The South Korean maestro’s first two films find human comedy in the darkest of places.


David Jenkins


So much of Bong Joon-ho’s cinema comes back to an idea that we can all relate to: that we live our life trying desperately – albeit politely – to resist the urge to kill someone. It could be a vile corporate overlord, a giant river-dwelling tadpole, a snotty social superior or maybe just a dog that yaps too loudly in your apartment block, but the truth of the matter is, peace of mind can only be achieved when that particular, suppurating boil has been well and truly lanced.

Since scooping the Best Picture Oscar for his film Parasite, Bong’s formative work has once more been placed under the microscope and inspected with keen diligence. Bong is no stranger to popular success, even if some of his films have been unfairly muffled due to business-tier meddling, but the question of where he came from and how he managed to scale one of the most treacherous and dazzling peaks on the cinematic landscape still remains on everyone’s tongue.

In order to help shed some light on the answer, Curzon Home Cinema have re-released Bong’s first and second features as director: 2000’s Barking Dogs Never Bite and 2003’s Memories of Murder. Both of these films – perhaps the director’s most little seen, but worthy and fascinating entries into his esteemed personal canon – adopt the idea of murder as their starting point, but each runs in a very different direction, and at a different speed.

In his dazzlingly directed debut, Barking Dogs Never Bite, we focus on a disgruntled, preening academic who chooses to blame all of his earthly woes on the little, handbag-sized dogs that make a constant din on his run-down housing estate. In the more operatic and expansive Memories of Murder, we have a rabble of small-town cops whose (un)professional drive to arrest a local rapist/serial killer comes with its own perfume of murderous outrage. Song Kang-ho, the lead actor from Parasite, is mesmerising in the film as a scruffy, not-quite-bright-enough detective who just can’t resist giving his various suspects a taste of what he thinks is their own medicine.

On initial inspection, it appears that these films couldn’t be more different. The former is a work of knockabout whimsy about a protagonist whose loser-ish tendencies make watching him suffer (and the prospect of him being caught for his various abuses against petkind) all the more enticing. He is a misfit in his own way, but one whose desperation to ascend the class ladder has left him at a moral remove from polite society, which includes his wife who understandably belittles him to compound his frustrations.

In Memories of Murder, the title alludes to the fact that ignorance, stupidity and a rejection of progress can make us murderers by proxy. The film dangles a juicy dramatic carrot in front of our face, which represents the prospect of solving what appears to be the perfect murder. But the harder we stare, the sooner we notice that the carrot is riven with maggots – the cops in this film are so disconnected from reality (and morality) that their actions may have cost more lives than was necessary.

Many commentators have compared Bong’s Memories of Murder to David Fincher’s Zodiac, itself about the efforts of an industrious, tough-headed team of crimefighters and journalists attempting to uncover the identity of the self-styled Zodiac killer. There’s certainly a resemblance in the forensic intricacy of the screenplays and the notion of “truth” always remaining at a tantalising remove from our desperate heroes, but taking the longview, they’re about very different things. Fincher’s film is one of high philosophical seriousness, about the myth of certainty in life, whereas Bong’s film takes a macabre and dismal subject and spins it out in a variety of absurd ways, inviting us to laugh at the very human foibles of his violent characters.
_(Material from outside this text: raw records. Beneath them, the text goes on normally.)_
Lemma includes_spec (w s : jsstring) :
  includes w s = true <-> occursIn w s.
Proof.
  unfold occursIn. induction s as [|c r IH].
  - simpl. rewrite orb_false_r, startsWith_spec. split.
    + intros [post E]. exists [], post. exact E.
    + intros [pre [post E]]. destruct pre; [eauto | discriminate].
  - simpl. rewrite orb_true_iff, startsWith_spec, IH. split.
    + intros [[post E] | [pre [post E]]].
      * exists [], post. exact E.
      * exists (c :: pre), post. simpl. congruence.
    + intros [[|d pre] [post E]].
      * left. eauto.
      * right. inversion E; subst. eauto.
Qed.

(** ** C7: the upload filter *)

Lemma allowedTypes_test_spec (s : jsstring) :
  Upload.allowedTypes_test s = true
  <-> exists w, In w Upload.allowList /\ occursIn w s.
Proof.
  unfold Upload.allowedTypes_test. rewrite existsb_exists.
  split; intros [w [I H]]; exists w; split; auto;
    apply includes_spec; exact H.
Qed.

(** C7, as the code has it. A file is accepted exactly when one of the
    words mp4, mov, avi, mkv, webm occurs somewhere in its lower-cased
    extension and one of them occurs somewhere in its content type; every
    other file is rejected with the error "Only video files are
    allowed". *)
Theorem fileFilter_accepts_iff (toLowerCase : jsstring -> jsstring)
    (file : Upload.File) :
  (Upload.fileFilter toLowerCase file = Upload.Accept
   <-> (exists w, In w Upload.allowList
          /\ occursIn w (toLowerCase (extname (Upload.originalname file))))
       /\ (exists w, In w Upload.allowList
          /\ occursIn w (Upload.mimetype file)))
  /\ (Upload.fileFilter toLowerCase file <> Upload.Accept ->
      Upload.fileFilter toLowerCase file
      = Upload.Reject (lit "Only video files are allowed")).
Proof.
  unfold Upload.fileFilter.
  rewrite <- !allowedTypes_test_spec.
  destruct (Upload.allowedTypes_test (toLowerCase _));
    destruct (Upload.allowedTypes_test (Upload.mimetype file)); simpl;
    (split; [split; [intros H; try discriminate; auto
                    | intros [A B]; try discriminate; auto]
            | intros H; try reflexivity; exfalso; apply H; reflexivity]).
Qed.

Lemma fileFilter_accepts_iff_witness :
  Upload.fileFilter Upload.asciiLower
    {| Upload.originalname := lit "Holiday.MP4";
       Upload.mimetype := lit "video/mp4" |} = Upload.Accept
  /\ Upload.fileFilter Upload.asciiLower
    {| Upload.originalname := lit "notes.txt";
       Upload.mimetype := lit "text/plain" |}
     = Upload.Reject (lit "Only video files are allowed").
Proof.
  split.
  - apply (fileFilter_accepts_iff Upload.asciiLower).
    split; exists (lit "mp4"); (split; [left; reflexivity|]).
    + exists (lit "."), []. vm_compute. reflexivity.
    + exists (lit "video/"), []. vm_compute. reflexivity.
  - apply (fileFilter_accepts_iff Upload.asciiLower).
    vm_compute. discriminate.
Defined.

(** C7 as stated fails: a file whose extension, [mp4x], is not on the
    allow-list is accepted, because the pattern is matched anywhere in
    the extension. *)
Lemma fileFilter_accepts_outside_allowList :
  Upload.fileFilter Upload.asciiLower Scenario.clipMp4x = Upload.Accept
  /\ Upload.extensionOf Scenario.clipMp4x = lit "mp4x"
  /\ ~ In (Upload.extensionOf Scenario.clipMp4x) Upload.allowList.
Proof.
  split; [vm_compute; reflexivity|]. split; [vm_compute; reflexivity|].
  vm_compute. intros H.
  repeat (destruct H as [H|H]; [discriminate H|]). exact H.
Qed.

(** ** Decimal numerals and [parseInt] *)

Lemma digitsFuel_app (f : nat) : forall n acc,
  digitsFuel f n acc = digitsFuel f n [] ++ acc.
Proof.
  induction f as [|f IH]; intros n acc; cbn [digitsFuel]; [reflexivity|].
  destruct (n <? 10)%N; [reflexivity|].
  rewrite IH. rewrite (IH _ [_]). rewrite <- app_assoc. reflexivity.
Qed.

Lemma digitsValue_snoc (ds : jsstring) (d : N) :
  digitsValue (ds ++ [d]) = (10 * digitsValue ds + (d - 48))%N.
Proof. unfold digitsValue. rewrite fold_left_app. reflexivity. Qed.

Lemma digitsFuel_value (f : nat) : forall n,
  (n < 2 ^ N.of_nat f)%N -> digitsValue (digitsFuel f n []) = n.
Proof.
  induction f as [|f IH]; intros n H.
  - simpl in *. change (2 ^ 0)%N with 1%N in H.
    destruct n; [reflexivity|lia].
  - cbn [digitsFuel]. destruct (N.ltb_spec n 10) as [L|L].
    + unfold digitsValue. cbn [fold_left].
      rewrite N.mod_small by exact L. clear. lia.
    + rewrite digitsFuel_app, digitsValue_snoc, IH.
      * pose proof (N.div_mod n 10 ltac:(lia)) as DM.
        remember (n / 10)%N as q. remember (n mod 10)%N as r.
        clear - DM. lia.
      * rewrite Nat2N.inj_succ, N.pow_succ_r' in H.
        apply N.Div0.div_lt_upper_bound. lia.
Qed.

Lemma digitsFuel_digits (f : nat) : forall n acc,
  Forall (fun c => isDigit c = true) acc ->
  Forall (fun c => isDigit c = true) (digitsFuel f n acc).
Proof.
  induction f as [|f IH]; intros n acc H; cbn [digitsFuel]; [exact H|].
  assert (D : isDigit (48 + n mod 10) = true).
  { unfold isDigit. pose proof (N.mod_lt n 10 ltac:(lia)) as M.
    remember (n mod 10)%N as r. clear - M.
    apply andb_true_intro. split; apply N.leb_le; lia. }
  destruct (n <? 10)%N; [constructor; assumption|].
  apply IH. constructor; assumption.
Qed.

Lemma digitsFuel_nonempty (f : nat) n acc : digitsFuel (S f) n acc <> [].
Proof.
  cbn [digitsFuel]. destruct (n <? 10)%N; [discriminate|].
  rewrite digitsFuel_app. intros E. apply app_eq_nil in E.
  destruct E; discriminate.
Qed.

Lemma dec_value (n : N) : digitsValue (dec n) = n.
Proof.
  unfold dec. apply digitsFuel_value.
  rewrite Nat2N.inj_succ, N2Nat.id.
  destruct n as [|p]; [reflexivity|].
  apply N.log2_spec. reflexivity.
Qed.

Lemma dec_digits (n : N) : Forall (fun c => isDigit c = true) (dec n).
Proof. apply digitsFuel_digits. constructor. Qed.

Lemma dec_nonempty (n : N) : dec n <> [].
Proof. apply digitsFuel_nonempty. Qed.

Lemma digit_not_in (c : N) (ds : jsstring) :
  isDigit c = false -> Forall (fun d => isDigit d = true) ds -> ~ In c ds.
Proof.
  intros Hc F I. rewrite Forall_forall in F. rewrite (F _ I) in Hc.
  discriminate.
Qed.

Lemma digit_not_space (c : N) : isDigit c = true -> isWhiteSpace c = false.
Proof.
  unfold isDigit, isWhiteSpace. intros H.
  apply andb_true_iff in H. destruct H as [A B].
  apply N.leb_le in A. apply N.leb_le in B.
  repeat match goal with
  | |- context [(?x <=? ?y)%N] => destruct (N.leb_spec x y); try lia
  | |- context [(?x =? ?y)%N] => destruct (N.eqb_spec x y); try lia
  end; reflexivity.
Qed.

Lemma stripSign_digit (c : N) (r : jsstring) :
  isDigit c = true -> stripSign (c :: r) = (false, c :: r).
Proof.
  intros Hc.
  assert (c <> 45%N /\ c <> 43%N) as [N1 N2].
  { split; intros ->; vm_compute in Hc; discriminate. }
  unfold stripSign. destruct c as [|p]; [reflexivity|].
  do 6 (destruct p as [p|p|]; try reflexivity); congruence.
Qed.

(** Up to 2^53 in magnitude every integer is a double. *)
Lemma roundToDouble_exact (z : Z) :
  (0 <= z <= 2 ^ 53)%Z -> roundToDouble z = Num z.
Proof.
  intros H. destruct (Z.eq_dec z (2 ^ 53)) as [->|NE];
    [vm_compute; reflexivity|].
  unfold roundToDouble.
  assert (L : (Z.log2 z + 1 <= 53)%Z).
  { destruct (Z.eq_dec z 0) as [->|NZ]; [vm_compute; discriminate|].
    assert (Z.log2 z < 53)%Z by (apply Z.log2_lt_pow2; lia). lia. }
  apply Z.leb_le in L. rewrite L. reflexivity.
Qed.

Lemma toNumber_exact (z : Z) :
  (- 2 ^ 53 <= z <= 2 ^ 53)%Z -> toNumber z = Num z.
Proof.
  intros H. unfold toNumber. destruct (Z.ltb_spec z 0).
  - rewrite roundToDouble_exact by lia. cbn [negate].
    rewrite Z.opp_involutive. reflexivity.
  - apply roundToDouble_exact. lia.
Qed.

(** From 2^53 on, the double of an integer is at least 2^53, or
    Infinity. *)
Lemma toNumber_large (z : Z) :
  (2 ^ 53 <= z)%Z ->
  toNumber z = PosInfinity \/ exists v, toNumber z = Num v /\ (2 ^ 53 <= v)%Z.
Proof.
  intros H. unfold toNumber.
  destruct (Z.ltb_spec z 0) as [Hn|_]; [lia|].
  unfold roundToDouble.
  assert (P : (0 < z)%Z) by lia.
  assert (L : (53 <= Z.log2 z)%Z) by (apply Z.log2_le_pow2; lia).
  destruct (Z.leb_spec (Z.log2 z + 1) 53) as [C|_]; [lia|].
  set (shift := (Z.log2 z + 1 - 53)%Z).
  assert (Hs : (1 <= shift)%Z) by (unfold shift; lia).
  set (q := Z.shiftr z shift).
  match goal with
  | |- context [Z.shiftl ?x shift] =>
      match x with
      | q => fail 1
      | _ => set (q' := x)
      end
  end.
  destruct (Z.leb_spec (2 ^ 1024) (Z.shiftl q' shift)) as [_|_];
    [left; reflexivity|].
  right. exists (Z.shiftl q' shift). split; [reflexivity|].
  assert (Q : (2 ^ 52 <= q)%Z).
  { unfold q. rewrite Z.shiftr_div_pow2 by lia.
    apply Z.div_le_lower_bound; [apply Z.pow_pos_nonneg; lia|].
    rewrite <- Z.pow_add_r by lia.
    replace (shift + 52)%Z with (Z.log2 z) by (unfold shift; lia).
    apply Z.log2_spec. exact P. }
  assert (Q' : (q <= q')%Z).
  { unfold q'. destruct (_ || _); lia. }
  rewrite Z.shiftl_mul_pow2 by lia.
  assert (T : (2 ^ 1 <= 2 ^ shift)%Z) by (apply Z.pow_le_mono_r; lia).
  change (2 ^ 53)%Z with (2 ^ 52 * 2 ^ 1)%Z.
  apply Z.mul_le_mono_nonneg; lia.
Qed.

(** [parseInt] reads a non-empty run of digits as its value. *)
Lemma parseInt_digits (ds : jsstring) :
  ds <> [] -> Forall (fun c => isDigit c = true) ds ->
  parseInt ds = toNumber (Z.of_N (digitsValue ds)).
Proof.
  intros NE F. unfold parseInt, trimStart.
  destruct ds as [|c r]; [congruence|].
  inversion F as [|? ? Hc Hr]; subst.
  cbn [dropWhile]. rewrite (digit_not_space _ Hc).
  rewrite (stripSign_digit c r Hc). rewrite (takeWhile_all _ F). reflexivity.
Qed.

Lemma parseInt_dec (n : N) : parseInt (dec n) = toNumber (Z.of_N n).
Proof.
  rewrite parseInt_digits by (apply dec_nonempty || apply dec_digits).
  rewrite dec_value. reflexivity.
Qed.

Lemma numToString_nat (n : N) : numToString (Num (Z.of_N n)) = dec n.
Proof.
  unfold numToString. destruct (Z.ltb_spec (Z.of_N n) 0); [lia|].
  rewrite N2Z.id. reflexivity.
Qed.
If anything, the way Memories of Murder deals with death is perhaps more akin to Se7en, in which Brad Pitt and Morgan Freeman track a Machiavellian murderer who is always one maddening step ahead of their scrupulous police work. Unlike Memories, in Se7en we see who the killer is – we know his identity and can see he is there for the taking, prior to him administering a shocking, climactic coup de grace. In Memories, Bong tricks us into thinking that we may be close to answering this riddle and cuffing our man, but as with so much in the film, he pulls the rug from beneath us and we, and the characters, tumble to the floor.

There’s a shot in Memories of Murder where Bong hard cuts from gruesome scenes of an autopsy to a group of men frying topside steak on a gas burner, which more than hints at the playful, offhand tone the film runs with. The film’s greatness derives from the fact that it somehow manages to fuse knockabout comedy and visual silliness with a very real tragedy which, as it unfolds, just becomes darker and darker. Certainly catching up with this and Barking Dogs Never Bite are essential fragments in the sprawling, magnificent puzzle that is Bong Joon-ho.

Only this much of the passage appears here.